Moeti also said that what is needed to drastically push back malaria in Nigeria is political commitment.She described the approach of the current administration in implementing programmes in the health sector as “excellent and courageous.”
“I think that what you need, first and foremost to change the state of the health sector in the country is political commitment translated into action,” she added.
She stated that with the increase in budget allocation, there is a very strong decision to create a framework where the government and development partners can work more effectively and efficiently in more connected ways and less fragmental ways.
“That will make our contribution either financial or technical and also go a long way to supporting the government. WHO is committed to supporting the government,” she said.Moeti further said the emphasis on data collection in the health sector is because it is the best way to ensure effective intervention and to achieve better results.
 “Data is evidence of what is going on. With data you function more effectively and efficiently,” she said.
She said that the WHO team would be able to offer its experience to Nigeria having undertaken similar measures in other countries.

Moeti also talked about the promotion of local manufacturing of health commodities, saying that WHO will support the federal government in pushing forward efforts in that direction.
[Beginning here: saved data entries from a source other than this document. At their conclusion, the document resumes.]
Lemma match_attrs_ok B pn pnms attr cond projs len idx :
  named_attrs pn pnms -> length projs = length pn -> Forall attr_ok B -> Forall (fun b => 0 <= at_len b) B -> cond_named attr cond ->
  0 <= len -> len + shares B pnms < 2 ^ 31 ->
  match_attrs (tuple_of <$> B) pn attr (projs, len, idx) =
    Some (foldl (fun p b => zip_with (upd b) pnms p) projs B, len + shares B pnms, foldl (fun i b => pick cond b i) idx B).
Proof.
  intros Hn. revert projs len idx. induction B as [|b B IH]; intros projs len idx Hl Hok Hlens Hc Hl0 Hmax; cbn [match_attrs fmap list_fmap foldl shares foldr].
  { by rewrite Z.add_0_r. }
  apply Forall_cons_iff in Hok as [Hb Hok], Hlens as [Hbl Hlens]. cbn [shares foldr] in Hmax. fold (shares B pnms) in *.
  pose proof (shares_nonneg B pnms Hlens) as Hs. pose proof (share_nonneg b pnms Hbl).
  rewrite (match_projs_ok b pn pnms) by (done || lia). cbn [mbind option_bind].
  assert ((idx ← match attr with
            | None => Some idx
            | Some v => c ← strcmp (ad_attrName (tuple_of b)) (ai_attrName v); Some (if decide (c = 0) then Some (tuple_of b) else idx)
            end; match_attrs (tuple_of <$> B) pn attr (zip_with (upd b) pnms projs, len + share b pnms, idx)) =
    match_attrs (tuple_of <$> B) pn attr (zip_with (upd b) pnms projs, len + share b pnms, pick cond b idx)) as ->.
  { unfold cond_named in Hc. destruct attr as [v|], cond as [nm|]; try done. destruct (strcmp_tuple b v nm Hb Hc) as (c & -> & Hcc). cbn [mbind option_bind].
    unfold pick. destruct (decide (c = 0)) as [H0|H0]; [by rewrite decide_True by (by apply Hcc)|]. rewrite decide_False; [done|]. by intros ?%Hcc. }
  rewrite IH; [do 3 f_equal; lia| |done|done|done|lia|lia]. rewrite length_zip_with. apply Forall2_length in Hn. lia.
Qed.

(** Distinct names: every projection finds its attribute. *)
Lemma choose_none B nm : nm ∉ at_name <$> B -> choose B nm = None.
Proof.
  induction B as [|b B IH]; [done|]. cbn. intros [H1 H2]%not_elem_of_cons. rewrite bool_decide_eq_false_2 by congruence. by apply IH.
Qed.

Lemma foldl_upd B nm d :
  NoDup (at_name <$> B) -> foldl (fun d b => upd b nm d) d B = match choose B nm with Some b => Some (tuple_of b) | None => d end.
Proof.
  revert d. induction B as [|b B IH]; intros d Hnd; [done|]. cbn [foldl fmap list_fmap] in *. apply list.NoDup_cons in Hnd as [Hb Hnd].
  rewrite IH by done. unfold upd. cbn [choose List.find]. case_decide as He.
  - subst nm. rewrite choose_none by done. unfold choose. cbn [List.find]. by rewrite bool_decide_eq_true_2.
  - unfold choose. cbn [List.find]. by rewrite bool_decide_eq_false_2.
Qed.

Lemma foldl_zip B pnms projs :
  length projs = length pnms ->
  foldl (fun p b => zip_with (upd b) pnms p) projs B = zip_with (fun nm d => foldl (fun d b => upd b nm d) d B) pnms projs.
Proof.
  revert projs. induction B as [|b B IH]; intros projs Hl; cbn [foldl].
  - revert projs Hl. induction pnms as [|nm pnms IHp]; intros [|d projs] Hl; try done. cbn. f_equal. apply IHp. by injection Hl.
  - rewrite IH by (rewrite length_zip_with; lia). clear IH. revert projs Hl.
    induction pnms as [|nm pnms IHp]; intros [|d projs] Hl; try done. cbn. f_equal. apply IHp. by injection Hl.
Qed.

Definition chosen B pnms (bs : list attr) : Prop := Forall2 (fun nm b => choose B nm = Some b) pnms bs.

Lemma chosen_projs B pnms bs :
  NoDup (at_name <$> B) -> chosen B pnms bs ->
  foldl (fun p b => zip_with (upd b) pnms p) (replicate (length pnms) None) B = Some <$> (tuple_of <$> bs).
Proof.
  intros Hnd Hc. rewrite foldl_zip by apply length_replicate. induction Hc as [|nm b pnms bs Hb Hc IH]; [done|]. cbn [length replicate zip_with fmap list_fmap].
  rewrite foldl_upd, Hb by done. f_equal. exact IH.
Qed.

Lemma shares_cons B nm pnms : shares B (nm :: pnms) = shares B [nm] + shares B pnms.
Proof. induction B as [|b B IH]; [done|]. unfold shares in *. cbn [foldr share] in *. lia. Qed.

Lemma shares_one B nm : NoDup (at_name <$> B) -> shares B [nm] = match choose B nm with Some b => at_len b | None => 0 end.
Proof.
  induction B as [|b B IH]; [done|]. cbn [fmap list_fmap]. intros [Hb Hnd]%list.NoDup_cons. specialize (IH Hnd). unfold shares in IH |- *. cbn [foldr share] in IH |- *.
  rewrite IH. unfold choose. cbn [List.find]. fold (choose B nm). case_decide as He.
  - subst nm. rewrite choose_none by done. rewrite bool_decide_eq_true_2 by done. lia.
  - rewrite bool_decide_eq_false_2 by done. lia.
Qed.

Lemma chosen_len B pnms bs : NoDup (at_name <$> B) -> chosen B pnms bs -> shares B pnms = sum_lens (tuple_of <$> bs).
Proof.
  intros Hnd Hc. induction Hc as [|nm b pnms bs Hb Hc IH].
  - clear Hnd. induction B as [|b B IH]; [done|]. unfold shares in *. cbn [foldr share]. exact IH.
  - rewrite shares_cons, shares_one, Hb, IH by done. done.
Qed.

End MatchAttrs.

(** ** [QU_Select] *)

Section Select.
Implicit Types (T : gset (Z * Z)) (w : World) (l lr la : list hpage) (A : list attr) (M : Record -> bool) (P : Record -> Record) (rel : string).

(** Without a condition the scan is unfiltered. *)
Definition sel_attr (B bs : list attr) (cond : option string) : option attr := match cond with None => head bs | Some nm => choose B nm end.
Definition sel_op (cond : option string) (op : Operator) : Operator := match cond with None => EQ | Some _ => op end.
Definition sel_value (cond : option string) (value : option block) : option block := match cond with None => None | Some _ => value end.

(** A query over the relation [rel]: the projection list [pn] selects the
    attributes [bs], the condition is on the attribute [a]. *)
Record select_args A rel (projCnt : Z) (pn : list attrInfo) (cattr : option attrInfo) (value : option block)
    (pnms : list string) (cond : option string) (bs : list attr) (a : attr) (flt : option block) : Prop := {
  sl_cnt : projCnt = Z.of_nat (length pn);
  sl_names : named_attrs pn pnms;
  sl_rel : exists p, head pn = Some p /\ cstring (ai_relName p) = Some (chars rel);
  sl_cond : cond_named cattr cond;
  sl_type : forall v, cattr = Some v -> 0 <= ai_attrType v <= 2;
  sl_nodup : NoDup (at_name <$> List.filter (of_rel rel) A);
  sl_lens : Forall (fun b => 0 <= at_len b) (List.filter (of_rel rel) A);
  sl_chosen : chosen (List.filter (of_rel rel) A) pnms bs;
  sl_attr : sel_attr (List.filter (of_rel rel) A) bs cond = Some a;
  sl_filter : scan_filter (tuple_of a) (sel_value cond value) = Some flt;
  sl_width : sum_lens (tuple_of <$> bs) < 2 ^ 31;
}.

Lemma choose_in B nm b : choose B nm = Some b -> b ∈ B.
Proof. intros Hf. unfold choose in Hf. apply find_some in Hf as [Hin _]. by apply list_elem_of_In. Qed.

(** What the first loop of [QU_Select] finds. *)
Lemma select_matched A rel projCnt pn cattr value pnms cond bs a flt :
  Forall attr_ok A -> select_args A rel projCnt pn cattr value pnms cond bs a flt ->
  let B := List.filter (of_rel rel) A in let ds := tuple_of <$> bs in
  a ∈ B /\ name_ok rel /\ 0 <= sum_lens ds /\ ad_relName <$> head ds = Some (name_field rel) /\
  match_attrs (tuple_of <$> B) pn cattr (replicate (length pn) None, 0, None) =
    Some (Some <$> ds, sum_lens ds, foldl (fun i b => pick cond b i) None B).
Proof.
  intros Hok [S1 S2 (p0 & S3 & S3') S4 S5 S6 S7 S8 S9 S10 S11] B ds. rewrite list.Forall_forall in Hok. pose proof (chosen_len B pnms bs S6 S8) as Hl.
  assert (forall b, b ∈ B -> b ∈ A /\ at_rel b = rel) as HinB.
  { intros b Hb. apply list_elem_of_In, filter_In in Hb as [Hb He]. apply list_elem_of_In in Hb. by apply bool_decide_eq_true_1 in He. }
  assert (a ∈ B) as HaB.
  { unfold sel_attr in S9. destruct cond as [nm|]; [by eapply choose_in|]. destruct S8 as [|nm b pnms bs Hch _]; [done|]. injection S9 as <-. by eapply choose_in. }
  split; [done|]. split; [destruct (HinB a HaB) as [HaA <-]; apply (Hok a HaA)|].
  split; [unfold ds; rewrite <- Hl; by apply shares_nonneg|]. split.
  - destruct pn as [|p pn]; [done|]. inversion S2 as [|? nm0 ? pnms0 Hv Hn0]; subst. inversion S8 as [|? b0 ? bs0 Hb0 Hc0]; subst. cbn. f_equal.
    destruct (HinB b0) as [_ ->]; [by eapply choose_in|done].
  - assert (Forall attr_ok B) as HokB by (apply list.Forall_forall; intros b Hb; apply Hok, (HinB b Hb)).
    rewrite (match_attrs_ok B pn pnms cattr cond) by (done || rewrite ?length_replicate, ?Hl; done || lia).
    unfold ds. rewrite Hl, <- (chosen_projs B pnms bs S6 S8). apply Forall2_length in S2. by rewrite S2.
Qed.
While speaking on the outcome of the Roundabout conference on Malaria Elimination, Nigeria’s Coordinating Minister of Health and Social Welfare, Prof Muhammad Ali Pate said there is a need for the country to move from idealism to pragmatism, by trying to practicalise some of the concepts being canvassed by stakeholders.

“There is a need to move away from fragmentations of the past to a more coordinated approach in the context of the sector-wide programme, from approaches that leave us to one side, to a multilevel stratification. Shifting focus from the inputs and processes to increasing focus on outcomes that matter which reduces malaria burden, including morbidity and mortality,” the minister added.